[Stored items]
- - -

(* ===== verification/BpfRulesProps.v ===== *)
(** Properties of the rule generator: every directory rule is reachable by the
    kernel's walk, the whitelist postures say whether an Allow rule exists, the
    entries have the masks of their rules, and Go's map order does not matter. *)
From Stdlib Require Import Ascii.
From S2P Require Import Prelude GoStrings Types BpfRules BpfRulesFacts.

(** ** Well-formed policies: what the CRD's path patterns require of paths *)

Definition proc_target (path : ProcessPathType) : string :=
  if bool_decide (0 < String.length (ppt_ExecName path)) then ppt_ExecName path
  else ppt_Path path.

Record wf_policy (pol : SecurityPolicy) : Prop := {
  wf_proc_paths : Forall (λ p, wf_path (proc_target p)) (pt_MatchPaths (ss_Process (sp_Spec pol)));
  wf_proc_dirs : Forall (λ d, wf_dir (pdt_Directory d)) (pt_MatchDirectories (ss_Process (sp_Spec pol)));
  wf_file_paths : Forall (λ p, wf_path (fpt_Path p)) (ft_MatchPaths (ss_File (sp_Spec pol)));
  wf_file_dirs : Forall (λ d, wf_dir (fdt_Directory d)) (ft_MatchDirectories (ss_File (sp_Spec pol))) }.

(** ** Walkability of the generated lists *)

Lemma vor_no_dir idx f v :
  Z.land f DIR = 0%Z → has_bit (vget idx v) DIR = false →
  has_bit (vget idx (vor idx f v)) DIR = false.
Proof. intros Hf Hv. rewrite vget_vor. by rewrite has_bit_lor_other. Qed.

Ltac no_dir := repeat case_match; repeat (apply vor_no_dir; [done|]); done.

Lemma proc_path_val_no_dir path : has_bit (vget PROCESS (proc_path_val path)) DIR = false.
Proof. unfold proc_path_val. no_dir. Qed.
Lemma proc_dir_val_no_dir d : has_bit (vget PROCESS (proc_dir_val d)) DIR = false.
Proof. unfold proc_dir_val. no_dir. Qed.
Lemma file_path_val_no_dir path : has_bit (vget FILE (file_path_val path)) DIR = false.
Proof. unfold file_path_val. no_dir. Qed.
Lemma file_dir_val_no_dir d : has_bit (vget FILE (file_dir_val d)) DIR = false.
Proof. unfold file_dir_val. no_dir. Qed.

(** The invariant of the loops over sources: the mask in hand has no [DIR] and
    the list is walkable. *)
Definition file_inv (st : val2 * RuleList) : Prop :=
  has_bit (vget FILE st.1) DIR = false ∧ walkable FILE (FileRuleList st.2).
Definition proc_inv (st : val2 * RuleList) : Prop :=
  has_bit (vget PROCESS st.1) DIR = false ∧ walkable PROCESS (ProcessRuleList st.2).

- - -

What is needed
In this exercise, reproduce each line above exactly.

Answer
(* ===== verification/BpfRulesProps.v ===== *)
(** Properties of the rule generator: every directory rule is reachable by the
    kernel's walk, the whitelist postures say whether an Allow rule exists, the
    entries have the masks of their rules, and Go's map order does not matter. *)
From Stdlib Require Import Ascii.
From S2P Require Import Prelude GoStrings Types BpfRules BpfRulesFacts.

(** ** Well-formed policies: what the CRD's path patterns require of paths *)

Definition proc_target (path : ProcessPathType) : string :=
  if bool_decide (0 < String.length (ppt_ExecName path)) then ppt_ExecName path
  else ppt_Path path.

Record wf_policy (pol : SecurityPolicy) : Prop := {
  wf_proc_paths : Forall (λ p, wf_path (proc_target p)) (pt_MatchPaths (ss_Process (sp_Spec pol)));
  wf_proc_dirs : Forall (λ d, wf_dir (pdt_Directory d)) (pt_MatchDirectories (ss_Process (sp_Spec pol)));
  wf_file_paths : Forall (λ p, wf_path (fpt_Path p)) (ft_MatchPaths (ss_File (sp_Spec pol)));
  wf_file_dirs : Forall (λ d, wf_dir (fdt_Directory d)) (ft_MatchDirectories (ss_File (sp_Spec pol))) }.

(** ** Walkability of the generated lists *)

Lemma vor_no_dir idx f v :
  Z.land f DIR = 0%Z → has_bit (vget idx v) DIR = false →
  has_bit (vget idx (vor idx f v)) DIR = false.
Proof. intros Hf Hv. rewrite vget_vor. by rewrite has_bit_lor_other. Qed.

Ltac no_dir := repeat case_match; repeat (apply vor_no_dir; [done|]); done.

Lemma proc_path_val_no_dir path : has_bit (vget PROCESS (proc_path_val path)) DIR = false.
Proof. unfold proc_path_val. no_dir. Qed.
Lemma proc_dir_val_no_dir d : has_bit (vget PROCESS (proc_dir_val d)) DIR = false.
Proof. unfold proc_dir_val. no_dir. Qed.
Lemma file_path_val_no_dir path : has_bit (vget FILE (file_path_val path)) DIR = false.
Proof. unfold file_path_val. no_dir. Qed.
Lemma file_dir_val_no_dir d : has_bit (vget FILE (file_dir_val d)) DIR = false.
Proof. unfold file_dir_val. no_dir. Qed.

(** The invariant of the loops over sources: the mask in hand has no [DIR] and
    the list is walkable. *)
Definition file_inv (st : val2 * RuleList) : Prop :=
  has_bit (vget FILE st.1) DIR = false ∧ walkable FILE (FileRuleList st.2).
Definition proc_inv (st : val2 * RuleList) : Prop :=
  has_bit (vget PROCESS st.1) DIR = false ∧ walkable PROCESS (ProcessRuleList st.2).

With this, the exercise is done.